**Task to carry out**: Repeat the lines of the data that follow, please, starting at the first and stopping after the one with "intros Hok. revert".

[Saved entries]
+-------+

Lemma joint_frames_ok s q c : Forall link_ok c ->
  exists fs, joint_frames s q c = Ok fs /\ length fs = length c /\
    forall i, compose_nodes (take i fs) = scale_frame s (chain_frame q (take i c)).
Proof.
  intros Hok. revert q. induction Hok as [|l c Hl _ IH]; intros q; cbn [joint_frames].
  { exists []. split_and!; [done..|]. intros i. rewrite !take_nil. symmetry. apply scale_id. }
  destruct (rpy_quat_ok l Hl) as (k & -> & Hk). cbn [res_bind].
  assert (exists k', (match q with [] => Ok k | a :: _ => let? t := axis_quat (li_axis l) a in Ok (quat_mul k t) end) = Ok k' /\
    rot_of_quat k' = match q with [] => (link_frame l).2 | a :: _ => mmul (link_frame l).2 (turn l a).2 end) as (k' & -> & Hk').
  { destruct q as [|a q]; [by eexists|]. destruct (axis_quat_ok l a Hl) as (t & -> & Ht).
    eexists. split; [reflexivity|]. by rewrite rot_of_quat_mul, Hk, Ht. }
  cbn [res_bind]. assert (vec3_of ValueError (li_xyz l) = Ok (link_frame l).1) as ->.
  { destruct Hl as ((a & b & d & Hx) & _). unfold link_frame, vlist. by rewrite Hx. }
  cbn [res_bind]. destruct (IH (tail q)) as (fs & -> & Hlen & Hfs). cbn [res_bind].
  eexists. split; [reflexivity|]. split; [cbn; lia|]. intros [|i].
  { cbn [take]. symmetry. apply scale_id. }
  cbn [take compose_nodes foldr]. fold (compose_nodes (take i fs)). rewrite Hfs.
  unfold node_frame. cbn [pn_position pn_wxyz]. rewrite quat_of_wxyz_back, Hk'.
  destruct q as [|a q]; cbn [tail chain_frame]; rewrite scale_compose; [done|].
  f_equal. unfold turn. rewrite compose_turn. done.
Qed.

Lemma pose_frames_ok s q c : Forall link_ok c ->
  exists fs, pose_frames s q c = Ok fs /\ length fs = length c /\
    forall i, compose_nodes (take i fs) = scale_frame s (robot_frame q (take i c)).
Proof.
  intros Hok. destruct c as [|base rest].
  { exists []. split_and!; [done..|]. intros i. rewrite !take_nil. symmetry. apply scale_id. }
  apply Forall_cons in Hok as [Hb Hr]. unfold pose_frames.
  destruct (joint_frames_ok s [] [base]) as (b & -> & Hbl & Hbf); [by constructor|]. cbn [res_bind].
  destruct (joint_frames_ok s q rest Hr) as (fs & -> & Hlen & Hfs). cbn [res_bind].
  destruct b as [|b [|]]; try done. specialize (Hbf 1%nat). cbn [take compose_nodes foldr chain_frame] in Hbf.
  rewrite !compose_id_r in Hbf.
  eexists. split; [reflexivity|]. split; [cbn; lia|]. intros [|i]; [symmetry; apply scale_id|].
  cbn [app take compose_nodes foldr robot_frame]. fold (compose_nodes (take i fs)). by rewrite Hfs, Hbf, scale_compose.
Qed.

(** A model posed at [q]: the same object with its frames in place. *)
Definition posed (q : list R) (m m' : robot_model) : Prop :=
  rm_root m' = rm_root m /\ rm_chain m' = rm_chain m /\ rm_scale m' = rm_scale m /\ rm_base m' = rm_base m /\
  rm_visible m' = rm_visible m /\
  forall i, model_frame i m' = fcompose (node_frame (rm_base m)) (scale_frame (rm_scale m) (robot_frame q (take i (rm_chain m)))).

Lemma model_update_ok q m : Forall link_ok (rm_chain m) -> exists m', model_update q m = Ok m' /\ posed q m m'.
Proof.
  intros Hok. unfold model_update. destruct (pose_frames_ok (rm_scale m) q _ Hok) as (fs & -> & _ & Hfs).
  eexists. split; [reflexivity|]. split_and!; try done. intros i. unfold model_frame.
  cbn [rm_base rm_frames compose_nodes foldr]. fold (compose_nodes (take i fs)). by rewrite Hfs.
Qed.

(** A point of a mesh under a visual, as the scene draws it below a frame: the visual's frame is
    scaled by the model, the vertices by the model and by the visual. *)
Definition vmul (a b : V3) : V3 := Vec (vx a * vx b) (vy a * vy b) (vz a * vz b).

Definition drawn_point (scale : R) (f : rframe) (v : Visual R) (p : V3) : V3 :=
  let rpy := vlist (vi_rpy v) in
  (fcompose f (fcompose (vscale scale (vlist (vi_xyz v)), rot_from_rpy (vx rpy) (vy rpy) (vz rpy))
     (vmul (vlist (Rmult scale <$> vi_scale v)) p, eye))).1.

(** a model drawn at a display scale is the robot itself, scaled about its mount.  Posing
    never fails on a description whose tuples have three entries; afterwards the frame of every link
    stands, seen from the mount, at the scaled position and the exact orientation of the reference
    chain, and every vertex of every part of that link at the scaled position it has in the
    unscaled robot: no part drifts off the link it belongs to. *)
Theorem scaled_model_uniform (m : robot_model) (q : list R)
    (Hok : Forall link_ok (rm_chain m)) :
  exists m', model_update q m = Ok m' /\
    forall i, let f := robot_frame q (take i (rm_chain m)) in
      model_frame i m' = fcompose (node_frame (rm_base m)) (scale_frame (rm_scale m) f) /\
      forall v p, vec3_list (vi_scale v) ->
        drawn_point (rm_scale m) (model_frame i m') v p =
        (fcompose (node_frame (rm_base m)) (vscale (rm_scale m) (place_point f v (vmul (vlist (vi_scale v)) p)), eye)).1.
Proof.
  destruct (model_update_ok q m Hok) as (m' & Hm' & _ & _ & _ & _ & _ & Hf). exists m'. split; [done|].
  intros i f. split; [apply Hf|]. intros v p (a & b & c & Hs). rewrite Hf. fold f.
  unfold drawn_point, place_point. rewrite Hs. rewrite <-compose_assoc.
  set (g := fcompose (scale_frame _ f) _). set (h := fcompose f _).
  enough (g = scale_frame (rm_scale m) h) as -> by (destruct h; reflexivity).
  unfold g, h. rewrite !scale_compose. f_equal. f_equal. unfold scale_frame. cbn [fst snd]. f_equal.
  destruct p. unfold vmul, vscale, vlist. cbn. f_equal; ring.
Qed.

Definition demo_link : Link R := MkLink (Some "link1") [0; 0; 1] [0; 0; 0] [0; 0; 1] None [].
Lemma demo_link_ok : Forall link_ok [demo_link; demo_link].
Proof. repeat constructor; by do 3 eexists. Qed.

Lemma scaled_model_uniform_witness :
  exists m', model_update [1] (RobotModel "r" [demo_link; demo_link] 2 (PNode v0 (1, 0, 0, 0)) true []) = Ok m'.
Proof.
  destruct (scaled_model_uniform (RobotModel "r" [demo_link; demo_link] 2 (PNode v0 (1, 0, 0, 0)) true []) [1] demo_link_ok)
    as (m' & H & _). exists m'. exact H.
Defined.

(** ** The scene stays in shape *)

Ltac scene_cbn := cbn [rs_real rs_ghost rs_factr rs_target rs_stale rs_traces rs_tips with_stale].

Section shape.
Context (chain : list (Link R)) (Hchain : Forall link_ok chain).

(** A robot of the follower's kind on a side's mount. *)
Definition arm_model (x : string * robot_model) : Prop :=
  exists m, mount_of x.1 = Ok m /\ rm_chain x.2 = chain /\ rm_scale x.2 = 1 /\
    node_frame (rm_base x.2) = (translation m, rot m).

(** The leader drawn beside a side: its own chain, at the display scale, on the leader's mount. *)
Definition leader_model (x : string * robot_model) : Prop :=
  Forall link_ok (rm_chain x.2) /\
  exists m, factr_mount x.1 = Ok m /\ rm_scale x.2 = FACTR_LIVE_DISPLAY_SCALE /\
    node_frame (rm_base x.2) = (translation m, rot m).

Record scene_ok (g : robot_scene) : Prop := {
  so_real : dkeys (rs_real g) = SIDES /\ Forall arm_model (rs_real g);
  so_ghost : dkeys (rs_ghost g) = SIDES /\ Forall arm_model (rs_ghost g);
  so_factr : dkeys (rs_factr g) = SIDES /\ Forall leader_model (rs_factr g);
  so_target : dkeys (rs_target g) = SIDES /\ Forall arm_model (rs_target g);
  so_stale : dkeys (rs_stale g) = SIDES;
}.

Lemma view_fk_frame side m q : mount_of side = Ok m ->
  view_fk chain side q = Ok (fcompose (translation m, rot m) (robot_frame q chain)).1.
Proof.
  intros Hm. unfold view_fk, fk_world_eef. rewrite Hm. cbn [res_bind].
  destruct chain as [|base rest]; [unfold robot_frame; by rewrite compose_id_r|].
  apply Forall_cons in Hchain as [Hb Hr]. cbn [res_bind fk_chain]. rewrite (advance_ok _ _ Hb). cbn [res_bind].
  rewrite (fk_rest_ok _ _ _ Hr). by rewrite <-compose_assoc.
Qed.

(** A model stands where the forward kinematics of [q] says. *)
Definition stands_at (side : string) (q : list R) (m : robot_model) : Prop :=
  view_fk chain side q = Ok (model_tip m).1.

Lemma posed_stands x q m' : arm_model x -> posed q x.2 m' -> stands_at x.1 q m'.
Proof.
  intros (m & Hm & Hc & Hs & Hb) (_ & Hc' & _ & _ & _ & Hf). unfold stands_at, model_tip.
  rewrite Hf, Hc', Hb, Hs, scale_one, take_ge, Hc by lia. by apply view_fk_frame.
Qed.

(** What an update does to one robot: it keeps its place, and is posed or left as it was. *)
Definition updated (vis : bool) (q : option (list R)) (x x' : string * robot_model) : Prop :=
  x'.1 = x.1 /\ rm_chain x'.2 = rm_chain x.2 /\ rm_scale x'.2 = rm_scale x.2 /\ rm_base x'.2 = rm_base x.2 /\
  rm_visible x'.2 = vis /\
  match q with Some q => posed q (set_visible vis x.2) x'.2 | None => rm_frames x'.2 = rm_frames x.2 end.

(** The configuration a robot is posed at. *)
Definition usable (q : option (list R)) : option (list R) := if full_config q then take 7 <$> q else None.

Lemma pose_if_ok vis (q : option (list R)) x : Forall link_ok (rm_chain x.2) ->
  exists x', (if full_config q then let? m := model_update (take 7 (default [] q)) (set_visible vis x.2) in Ok (x.1, m)
              else Ok (x.1, set_visible vis x.2)) = Ok x' /\ updated vis (usable q) x x'.
Proof.
  intros Hok. unfold usable. destruct (full_config q) eqn:E.
  - destruct (model_update_ok (take 7 (default [] q)) (set_visible vis x.2) Hok) as (m & -> & Hp).
    exists (x.1, m). split; [done|]. pose proof Hp as (_ & ? & ? & ? & ? & _). by destruct q.
  - eexists. split; [reflexivity|]. by split_and!.
Qed.

Lemma updated_keys vis q (l l' : list (string * robot_model)) :
  Forall2 (fun x x' => updated (vis x) (q x) x x') l l' -> dkeys l' = dkeys l.
Proof. induction 1 as [|x y l l' (H & _) _ IH]; [done|]. unfold dkeys in *. cbn. by rewrite IH, H. Qed.

Lemma updated_arm vis q l l' : Forall2 (fun x x' => updated (vis x) (q x) x x') l l' ->
  Forall arm_model l -> Forall arm_model l'.
Proof.
  induction 1 as [|x y l l' Hu _ IH]; [done|]. intros [Hx Hl]%Forall_cons. constructor; [|by apply IH].
  destruct Hu as (H1 & H2 & H3 & H4 & _), Hx as (m & ? & ? & ? & ?). exists m. by rewrite H1, H2, H3, H4.
Qed.

Lemma updated_leader vis q l l' : Forall2 (fun x x' => updated (vis x) (q x) x x') l l' ->
  Forall leader_model l -> Forall leader_model l'.
Proof.
  induction 1 as [|x y l l' (H1 & H2 & H3 & H4 & _) _ IH]; [done|]. intros [Hx Hl]%Forall_cons. constructor; [|by apply IH].
  unfold leader_model in *. by rewrite H1, H2, H3, H4.
Qed.

Lemma arm_links x : arm_model x -> Forall link_ok (rm_chain x.2).
Proof. by intros (m & _ & -> & _). Qed.

Lemma updated_get vis q (l l' : list (string * robot_model)) side m' :
  Forall2 (fun x x' => updated (vis x) (q x) x x') l l' -> dget side l' = Some m' ->
  exists m, dget side l = Some m /\ updated (vis (side, m)) (q (side, m)) (side, m) (side, m').
Proof.
  induction 1 as [|[k x] [k' y] l l' Hu _ IH]; [done|]. pose proof Hu as (E & _). cbn in E. subst k'. cbn [dget].
  destruct (decide (side = k)) as [->|]; [|done]. intros [= ->]. eauto.
Qed.

(** Only one group of objects changes. *)
Definition same_arms (g g' : robot_scene) : Prop := rs_real g' = rs_real g /\ rs_stale g' = rs_stale g.
Definition same_leaders (g g' : robot_scene) : Prop := rs_ghost g' = rs_ghost g /\ rs_factr g' = rs_factr g.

+-------+

**Final answer**:
Lemma joint_frames_ok s q c : Forall link_ok c ->
  exists fs, joint_frames s q c = Ok fs /\ length fs = length c /\
    forall i, compose_nodes (take i fs) = scale_frame s (chain_frame q (take i c)).
Proof.
  intros Hok. revert q. induction Hok as [|l c Hl _ IH]; intros q; cbn [joint_frames].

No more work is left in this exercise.